No obstante, como ha ocurrido tantas veces, la Iglesia ha tenido que aceptar finalmente las aserciones de la ciencia. En el caso del evolucionismo el papa Juan Pablo II, en un viraje inesperado para el mundo católico, reconoció que la teoría de la evolución era “más que una hipótesis” y trató de conciliarla con la fe religiosa. Esta tesis consta en un documento enviado por el pontífice en octubre de 1996 a la Academia Pontificia de las Ciencias, que es el grupo que asesora a la Iglesia en temas científicos, en el cual reconoce como válida la teoría de la evolución y de la selección natural pero sólo en lo que concierne al aspecto “físico” del hombre mas no a su alma, que no está sujeta a proceso evolutivo. Por eso el papa tuvo buen cuidado en afirmar que persiste la condenación católica contra “las teorías de la evolución que, en función de las filosofías que las inspiraron, consideran al espíritu como emergente de fuerzas de la materia viviente o como simple epifenómeno material”.
Pero la intención de Juan Pablo II fue tratar de conciliar lo inconciliable: el evolucionismo con el creacionismo, cosa que en el pasado intentó hacer el teólogo francés Pierre Teilhard de Chardin (1881-1955) en su libro “El Fenómeno Humano", que recibió en la época de Pío XII serias advertencias de la Congregación del Santo Oficio, entidad que a partir de 1908 fue la sucesora de la >Inquisición para velar por la integridad de los dogmas.
Investigaciones científicas recientes parecen proporcionar la clave de la evolución y de la aparición de nuevas especies.

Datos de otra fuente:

Lemma modify_inner_spec new_state qp failed o : qp_good qp failed o ->
  new_state = Some ERR \/ failed = false /\ legal (cur_state qp) (default (cur_state qp) new_state) = true ->
  wp N modify_good (qed_rdma_modify_qp_inner 0 new_state qp) (Some o).
Proof.
  intros (Ho & Ht & Hs) Hc. unfold qed_rdma_modify_qp_inner. set (st := default (cur_state qp) new_state).
  set (q := match qp_type _ with TYPE_RC => _ | _ => _ end).
  assert (Hq : qp_owns q o /\ qp_has q /\ cur_state q = st /\ (settled (cur_state qp) qp o -> settled (cur_state qp) q o)).
  { destruct Ht as [T1 T2]. destruct Ho as [E1 E2 E3 E4 E5 E6 E7]. subst q. unfold qp_has, settled. simpl in *. destruct (qp_type qp) eqn:Et; simpl.
    - split; [by split|]. rewrite Et. split; [by split|]. by split.
    - split; [by split|]. rewrite Et. split; [split; [|done]; destruct (has_resp qp); [by specialize (T1 eq_refl)|done]|]. by split.
    - split; [by split|]. rewrite Et. split; [split; [done|]; destruct (has_req qp); [by specialize (T2 eq_refl)|done]|]. by split. }
  clearbody q. destruct Hq as (Q1 & Q2 & Q3 & Q4). eapply wp_mono.
  - apply (roce_modify_qp_spec (cur_state qp)); [done..|]. rewrite Q3. destruct Hc as [->|[-> Hl]]; [by left|right]. split; [done|]. by apply Q4, Hs.
  - intros [rc q'] K (o' & -> & R1 & R2 & R3 & R4). exists o'. split; [done|]. split; [done|]. split; [done|]. cbn [fst snd] in *.
    rewrite R3. intros F. apply R4. destruct (Z.eqb_spec rc 0) as [|]; [by left|]. simpl in F. case_bool_decide; [by right|done].
Qed.

Lemma modify_qp_spec (new_state : option qed_roce_qp_state) qp failed o : qp_good qp failed o ->
  new_state = Some ERR \/ failed = false /\ legal (cur_state qp) (default (cur_state qp) new_state) = true ->
  wp N modify_good (qed_rdma_modify_qp 0 new_state qp) (Some o).
Proof.
  intros G Hc. unfold qed_rdma_modify_qp. wp_call alloc_irq_spec. intros [rc q] K [E ->]. cbn [snd] in E.
  apply (good_same _ _ _ _ E) in G. replace (cur_state qp) with (cur_state q) in Hc by apply E. clear E qp.
  destruct (Z.eqb_spec rc 0) as [->|Hrc]; cbn [negb]; [|by eapply modify_good_failed].
  wp_call alloc_orq_spec. intros [rc qp] K [E ->]. cbn [snd] in E.
  apply (good_same _ _ _ _ E) in G. replace (cur_state q) with (cur_state qp) in Hc by apply E. clear E q.
  destruct (Z.eqb_spec rc 0) as [->|Hrc]; cbn [negb].
  - wp_call modify_inner_spec; [done..|]. intros [rc q] K H. destruct (Z.eqb_spec rc 0) as [->|Hrc]; cbn [negb]; [done|].
    wp_call free_orq_spec. intros q1 K1 [E1 ->]. wp_call free_irq_spec. intros q2 K2 [E2 ->].
    eapply modify_good_same; [exact E2|]. by eapply modify_good_same.
  - wp_call free_irq_spec. intros q K [E ->]. eapply modify_good_same; [exact E|]. by eapply modify_good_failed.
Qed.

Lemma modify_call_spec (new_state : option qed_roce_qp_state) qp failed o : qp_good qp failed o ->
  new_state = Some ERR \/ failed = false /\ legal (cur_state qp) (default (cur_state qp) new_state) = true ->
  wp N rest_ok (modify_call new_state qp) (Some o).
Proof.
  intros G Hc. unfold modify_call. wp_call modify_qp_spec; [done..|]. intros [rc q] K (o' & -> & G'). exists o'. by split.
Qed.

A partir de la observación de que las mutaciones en el gen que codifica la proteína denominada Hsp90 pueden provocar en la mosca drosophila una gran variedad de cambios físicos hereditarios —en el color y tamaño de sus ojos, en la forma de las alas, en la morfología de las patas y deformaciones en otras partes de su cuerpo— los investigadores han llegado a la conclusión de que las mutaciones específicas en ese gen son las que producen los cambios en las especies. Ellos han podido comprobar en experimentos de laboratorio que las modificaciones producidas en ladrosophila por las mutaciones en el gen tienden a transmitirse por vía hereditaria, de modo que las nuevas generaciones de moscas no sólo que las mantienen sino que a su vez las transmiten a las generaciones posteriores, aun en el caso de que se cruzaran con moscas de genes de Hsp90 normales. Lo cual demostraría que sus nuevas formas, originadas en la modificación del Hsp90, se habrían tornado independientes y habrían asegurado la evolución.

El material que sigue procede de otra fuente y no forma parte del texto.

(** At most [n] ramrods, the code is 0 when and only when the last one succeeded. *)
Definition verdict (n : nat) (itid : Z) (i : qed_rdma_info) (o : list Z) (p : proc Z) : Prop :=
  exists rc i' t, run_seq o p i = Some (rc, i', t) /\ i' = i /\ (length t <= n)%nat /\
    Forall (fun x => fst (fst x) = DeregisterMr itid) t /\ (rc = 0 <-> t !! pred (length t) = Some (DeregisterMr itid, 0, RDMA_RETURN_OK)).

Lemma verdict_send n itid i o (f : Z * Z -> proc Z) :
  (forall rc w, rc ≠ 0 -> f (rc, w) = Ret rc) ->
  (forall w, f (0, w) = Ret (if w =? RDMA_RETURN_OK then 0 else - EINVAL) \/ w ≠ RDMA_RETURN_OK /\ forall o, verdict n itid i o (f (0, w))) ->
  verdict (S n) itid i o (pbind (qed_rdma_send_deregister_tid_ramrod itid) f).
Proof.
  intros Hf Hw. destruct (send_deregister_seq itid i o f) as (rc & w & o1 & l & E & Hl). unfold verdict. rewrite E.
  destruct (decide (rc = 0)) as [->|Hrc].
  - destruct Hl as [[? _]| ->]; [done|]. destruct (Hw w) as [Ew|[Hn V]].
    + rewrite Ew. eexists _, _, _. split; [reflexivity|]. split; [done|]. split; [simpl; lia|]. split; [by repeat constructor|]. simpl.
      unfold RDMA_RETURN_OK. destruct (Z.eqb_spec w 0) as [->|]; [done|]. split; [done|]. intros [=]. lia.
    + destruct (V o1) as (rc & i' & t & E' & -> & Hl & Hd & Hv). rewrite E'. eexists _, _, _. split; [reflexivity|]. split; [done|].
      split; [simpl; lia|]. split; [by constructor|]. rewrite Hv. destruct t as [|x t]; [|done]. simpl. split; [done|]. by intros [= ->].
  - rewrite Hf by done. eexists _, _, _. split; [reflexivity|]. split; [done|].
    destruct Hl as [[_ ->]| ->]; (split; [simpl; lia|]); (split; [by repeat constructor|]); simpl; split; try done. intros [=]. lia.
Qed.

(** A memory region is deregistered with at most three ramrods, and the code is 0
    when and only when the last of them went through and the firmware said that the
    region is gone. *)
Theorem deregister_tid_verdict itid i o : exists rc i' t, run_seq o (qed_rdma_deregister_tid_inner itid) i = Some (rc, i', t) /\
  i' = i /\ (length t <= 3)%nat /\ Forall (fun x => fst (fst x) = DeregisterMr itid) t /\
  (rc = 0 <-> t !! pred (length t) = Some (DeregisterMr itid, 0, RDMA_RETURN_OK)).
Proof.
  assert (Ret0 : forall n rc j o', rc ≠ 0 -> verdict n itid j o' (Ret rc)).
  { intros n rc j o' H. exists rc, j, []. split; [done|]. split; [done|]. split; [simpl; lia|]. split; [done|]. by split. }
  apply (verdict_send 2). { intros rc w Hrc. by replace (rc =? 0) with false by lia. }
  intros w. simpl. destruct (Z.eqb_spec w RDMA_RETURN_NIG_DRAIN_REQ) as [->|]; [right; split; [done|]|by left]. intros o2.
  apply (verdict_send 1). { intros rc w Hrc. by replace (rc =? 0) with false by lia. }
  intros w. simpl. destruct (Z.eqb_spec w RDMA_RETURN_NIG_DRAIN_REQ) as [->|]; [right; split; [done|]|by left]. intros o3.
  unfold verdict. cbn [run_seq negb]. destruct (answer o3) as [rc o4]. destruct (Z.eqb_spec rc 0) as [->|Hrc]; cbn [negb]; [|by apply Ret0].
  apply (verdict_send 0). { intros rc w Hrc. by replace (rc =? 0) with false by lia. }
  intros w. by left.
Qed.

(** ** Where the code does not do what it means to *)

Definition rdma_qp_of (st : qed_roce_qp_state) (offloaded : bool) : qed_rdma_qp := mk_qed_rdma_qp 0 0 st TYPE_RC offloaded true offloaded true 0 0 4096 8192.

(** Connection ids that begin at 8: the first queue pair's responder is still in use
    (bit 0, which [qed_roce_sp_create_responder] sets and [qed_roce_free_icid]
    clears), but the wait tests bits 8 and 9 and finds the queue pair free. *)
Definition busy_cid0 : qed_rdma_info := set_map CID_MAP (mk_qed_bmap 32 (Some (mk_bitmap 64 1))) demo_info.
Theorem wait_free_cids_wrong_bits :
  qed_roce_free_icid 8 (qed_roce_qp_idx_to_icid 8 0) = LRelease CID_MAP 0 /\ bit_of CID_MAP busy_cid0 0 = true /\
  option_map (fun r => fst (fst r)) (run_seq [] (qed_roce_wait_free_cids 8 0) busy_cid0) = Some 0.
Proof. vm_compute. done. Qed.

Este descubrimiento abre el camino hacia la identificación del mecanismo de la evolución de los seres vivos. En la edición de noviembre de 1998 de la revista "Nature", Suzanne L. Rutherford y Susan Lindquist, del Instituto Médico Howard Hughes de la Universidad de Chicago, describieron la existencia de un dispositivo molecular que coadyuva en el proceso del cambio evolutivo que suele producirse en épocas de crisis ambiental en que, de acuerdo con la teoría de la evolución de las especies de Lamarck, Russell y Darwin, los organismos responden a los desafíos del medio, diversificándose en nuevas especies. Lo cual se explica porque la Hps90 es una proteína del estrés que se produce en el organismo en los momentos de presión fisiológica causada por los rigores medioambientales: el calor, la falta de oxígeno, la altitud, la escasez de alimentos, etc.